Speech Sound Disorder SSD overview
Speech Sound Disorder (SSD) - Overview
Definition of Speech Sound Disorder (SSD): SSDs refer to difficulties in producing speech sounds that can affect a child's ability to communicate clearly.
Analyzing Data for SSD Diagnosis
Data Collection: Important to analyze data collected from various assessments to determine presence and type of SSD.
Components of Data Collection:
Case history
Child's progression with Oral Motor Assessment (OMA)
Single word speech assessment
Connected speech samples
Error Analysis: Focus on identifying errors or mismatches in speech, particularly in multilingual children.
Mismatches: May arise from natural aspects of multilingualism, such as cross-linguistic transfer.
Key Considerations in Assessment
Phonological Patterns:
Explore processes or patterns in speech errors; both terms refer to the same concept.
Assess for phoneme collapse.
Disfluency Evaluation:
Percentage of consonants correct
Consistency of errors
Stimulability for certain sounds
Achievability of producing longer words (syllable count)
Intelligibility: Assess the overall clarity and the impact on activity participation, considering:
Child's age
Languages spoken
Types of Speech Sound Disorders (SSD)
SSD assessment informs intervention selection based on:
Nature of the SSD
Required intervention approach
Intervention Approaches for Different Types of SSD
Phonological Impairment: Characterized by pattern-based speech errors.
Intervention Focus: Target patterns rather than individual sounds (e.g., fronting, weak syllable deletion).
Goal Example: Reducing the phonological process of fronting in speech.
Inconsistent Speech Disorder: Focus on improving consistency in speech productions.
Example Activity: Using Core Vocabulary interventions to promote consistent production of designated words.
Articulation Impairment: Focuses on the correct production of specific sounds.
Goal: Teach correct articulatory placement (e.g., where to position the tongue).
Childhood Apraxia of Speech (CAS): Focus on improving core difficulties, including:
Accuracy of speech sounds
Consistent transitions between sounds and syllables
Prosody and stress (strong/weak patterns)
Childhood Dysarthria: Target different speech subsystems separately.
Goals may include:
Breath control
Voice sustaining for speech
Articulatory precision and accuracy, often using principles of motor learning.

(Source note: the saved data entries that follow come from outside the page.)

(** [handleEmptyTrash] *)
Definition handleEmptyTrash (contacts prev : list Contact.t) : list Contact.t :=
  let ids := map Contact.id (trashContacts contacts) in
  filter (fun c => negb (includes ids (Contact.id c))) prev.

(** A contact is not marked archived and blocked at once. *)
Definition exclusive (c : Contact.t) : bool :=
  negb (truthy_boolean (Contact.isArchived c)
        && truthy_boolean (Contact.isBlocked c)).

End Contacts.

(** ** A small contact list used to exercise the statements *)

Module Book.

Import Contacts.

(** A contact with only the required properties. *)
Definition plain (id firstName lastName : string) : Contact.t :=
  {| Contact.id := id;
     Contact.firstName := firstName;
     Contact.lastName := lastName;
     Contact.nickname := None;
     Contact.gender := None;
     Contact.phones := [];
     Contact.emails := [];
     Contact.website := None;
     Contact.address := None;
     Contact.company := None;
     Contact.jobTitle := None;
     Contact.notes := None;
     Contact.birthday := None;
     Contact.reminderSetting := None;
     Contact.isFavorite := false;
     Contact.profilePicture := None;
     Contact.group := None;
     Contact.tags := [];
     Contact.socialMediaLinks := None;
     Contact.createdAt := "2024-01-01T00:00:00.000Z";
     Contact.isArchived := None;
     Contact.isBlocked := None;
     Contact.isPrivate := None;
     Contact.deletedAt := None;
     Contact.activityLog := None;
     Contact.linkedContactIds := None |}.

Definition ann : Contact.t := plain "1" "Ann" "Lee".

Definition bob : Contact.t := plain "2" "Bob" "Ray".

(** In the trash. *)
Definition cy : Contact.t :=
  Contact.with_deletedAt (plain "3" "Cy" "Fox") (Some "2024-03-01T09:00:00.000Z").

(** Archived. *)
Definition di : Contact.t :=
  Contact.with_isArchived (plain "4" "Di" "Ito") true.

Definition contacts : list Contact.t := [ann; bob; cy; di].

(** Ann and Bob linked to each other. *)
Definition linked : list Contact.t :=
  [ Contact.with_linkedContactIds ann (Some ["2"]);
    Contact.with_linkedContactIds bob (Some ["1"]) ].

(** A clock that reads the same timestamp at every element. *)
Definition clock (i : nat) : string := "2024-05-01T10:00:00.000Z".

End Book.

(** * Properties *)

(** ** The array operations at the positions the hook uses *)

Section ArrayFacts.

Context {A : Type}.

(** A position inside the array is taken as it is by [slice]. *)
Lemma relative_in (len i : Z) :
  (0 <= i <= len)%Z -> JsArray.relative len i = i.
Proof.
  intros Hi. unfold JsArray.relative. destruct (Z.ltb_spec i 0); lia.
Qed.

Lemma length_snoc (init : list A) (x : A) :
  (JsArray.length (init ++ [x]) - 1 = Z.of_nat (List.length init))%Z.
Proof.
  unfold JsArray.length. rewrite length_app. simpl. lia.
Qed.

(** [a[a.length - 1]] of an array with a last element is that element. *)
Lemma get_last_snoc (init : list A) (x : A) :
  JsArray.get (init ++ [x]) (JsArray.length (init ++ [x]) - 1) = Some x.
Proof.
  rewrite length_snoc. unfold JsArray.get.
  destruct (Z.ltb_spec (Z.of_nat (List.length init)) 0) as [Hneg | _]; [lia |].
  rewrite Nat2Z.id, nth_error_app2 by lia.
  now rewrite Nat.sub_diag.
Qed.

(** [a.slice(0, a.length - 1)] drops exactly the last element. *)
Lemma slice_init_snoc (init : list A) (x : A) :
  JsArray.slice (init ++ [x]) 0 (JsArray.length (init ++ [x]) - 1) = init.
Proof.
  unfold JsArray.slice. rewrite length_snoc.
  rewrite !relative_in.
  1: { rewrite Z.sub_0_r, Nat2Z.id. simpl.
       rewrite firstn_app, Nat.sub_diag, firstn_all. simpl. apply app_nil_r. }
  all: unfold JsArray.length; rewrite length_app; simpl List.length; lia.
Qed.

(** On the empty array [a[a.length - 1]] reads index [-1]: [undefined]. *)
Lemma get_last_nil : JsArray.get (@nil A) (JsArray.length (@nil A) - 1) = None.
Proof. reflexivity. Qed.

Lemma get_head_cons (x : A) (rest : list A) :
  JsArray.get (x :: rest) 0 = Some x.
Proof. reflexivity. Qed.

(** [a.slice(1)] drops exactly the first element. *)
Lemma slice_tail_cons (x : A) (rest : list A) :
  JsArray.slice_from (x :: rest) 1 = rest.
Proof.
  unfold JsArray.slice_from, JsArray.slice.
  assert (Hlen : JsArray.length (x :: rest) = (Z.of_nat (List.length rest) + 1)%Z)
    by (unfold JsArray.length; simpl List.length; lia).
  rewrite Hlen, !relative_in by lia.
  replace (Z.of_nat (List.length rest) + 1 - 1)%Z
    with (Z.of_nat (List.length rest)) by lia.
  rewrite Nat2Z.id. change (Z.to_nat 1) with 1%nat. simpl.
  apply firstn_all.
Qed.

Lemma length_pos_iff (a : list A) :
  (JsArray.length a >? 0)%Z = true <-> a <> [].
Proof.
  unfold JsArray.length. destruct a as [| x a]; simpl.
  - split; [discriminate | congruence].
  - split; [discriminate | reflexivity].
Qed.

(** A non-empty list seen from its end. *)
Lemma snoc_view (a : list A) :
  a <> [] -> exists init x, a = init ++ [x].
Proof.
  intros Hne. destruct (exists_last Hne) as (init & x & ->). eauto.
Qed.

End ArrayFacts.

(** ** One call at a time *)

Section Steps.

Context {T : Type}.
Variable strict_eq : T -> T -> bool.

Lemma canUndo_iff (st : HistoryState T) :
  canUndo st = true <-> past st <> [].
Proof. apply length_pos_iff. Qed.

Lemma canRedo_iff (st : HistoryState T) :
  canRedo st = true <-> future st <> [].
Proof. apply length_pos_iff. Qed.

Lemma canUndo_snoc (init : list (HistoryEntry T)) prev cur fut :
  canUndo {| past := init ++ [prev]; present := cur; future := fut |} = true.
Proof. apply canUndo_iff. simpl. now destruct init. Qed.

Lemma perform_undo_snoc (init : list (HistoryEntry T)) prev cur fut :
  perform strict_eq {| past := init ++ [prev]; present := cur; future := fut |} CallUndo
  = Some {| past := init; present := prev; future := cur :: fut |}.
Proof.
  unfold perform, invoke, undo. rewrite canUndo_snoc.
  cbn [negb commit fold_left apply_action]. unfold undo_updater.
  cbn [past present future].
  now rewrite get_last_snoc, slice_init_snoc.
Qed.

Lemma perform_redo_cons (pst : list (HistoryEntry T)) cur next rest :
  perform strict_eq {| past := pst; present := cur; future := next :: rest |} CallRedo
  = Some {| past := pst ++ [cur]; present := next; future := rest |}.
Proof.
  unfold perform, invoke, redo.
  replace (canRedo _) with true by (symmetry; now apply canRedo_iff).
  cbn [negb commit fold_left apply_action]. unfold redo_updater.
  cbn [past present future].
  now rewrite get_head_cons, slice_tail_cons.
Qed.

Lemma perform_undo_nil (cur : HistoryEntry T) fut :
  perform strict_eq {| past := []; present := cur; future := fut |} CallUndo
  = Some {| past := []; present := cur; future := fut |}.
Proof. reflexivity. Qed.

Lemma perform_redo_nil (pst : list (HistoryEntry T)) cur :
  perform strict_eq {| past := pst; present := cur; future := [] |} CallRedo
  = Some {| past := pst; present := cur; future := [] |}.
Proof. reflexivity. Qed.

(** [set], [setInitial] and [clearHistory] always queue exactly one
    action; performing them is running it on the rendered state. *)
Lemma perform_set (st : HistoryState T) arg lbl tm :
  perform strict_eq st (CallSet arg lbl tm)
  = set_updater strict_eq arg
      (match lbl with Some l => l | None => set_default_label tm end) st.
Proof. reflexivity. Qed.

Lemma perform_setInitial (st : HistoryState T) v lbl :
  perform strict_eq st (CallSetInitial v lbl)
  = Some {| past := [];
            present := {| state := v;
                          label := match lbl with
                                   | Some l => l
                                   | None => "Initial State"
                                   end |};
            future := [] |}.
Proof. reflexivity. Qed.

Lemma perform_clearHistory (st : HistoryState T) :
  perform strict_eq st CallClearHistory
  = Some {| past := []; present := present st; future := [] |}.
Proof. reflexivity. Qed.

Intervention Framework and Strategies
Differentiating between approaches based on the SSD type
Focus on identifying the specific challenges and developing tailored interventions.
Minimal Pairs Approach
Definition: A method used in therapy to illustrate the difference between two sounds (e.g. "key" vs. "tea").
Versions of Minimal Pairs:
Meaningful Minimal Pairs:
For stimulable sounds: Introduces picture cards and guides the child in recognizing sounds.
Perception-Production Minimal Pairs:
For non-stimulable sounds: Focuses on perception first, followed by production training.
Implementation Steps for Minimal Pairs Approach
Familiarization:
Introduce minimal pair picture cards to ensure understanding of words.
Listening and Pointing:
Child listens to the target word and points to the correct picture.
Production Phase:
Child responds by stating the word and instructing which card to pick.
Address communication breakdowns if necessary.
Teaching Moments
Definition: Points of interaction where the speech pathologist prompts a response from the child, involving:
Antecedents: Setting up the context (e.g., presenting cards).
Child’s Response: Actions taken by the child, such as pointing or verbalizing.
Consequent Feedback: Providing encouragement or corrections based on the child's responses.
Key Strategies for Effective Intervention
Cues: Use various cues to assist the child, such as:
Pragmatic cues: Indicating when communication has broken down or is unclear.
Modeling cues: Show proper pronunciation or clarify misunderstood sounds.
Frequency and Duration of Sessions: Aim for high engagement with approximately 100 production practice trials per session.
Assessment of Progress: Continuously monitor effectiveness through treatment and generalization data.
Conclusion
Integration: Aim to integrate these therapeutic approaches with practical applications and thorough understanding to ensure effective treatment of SSDs.
Review and Adaptation: Regularly revisit intervention strategies to adapt based on the child's response and progress.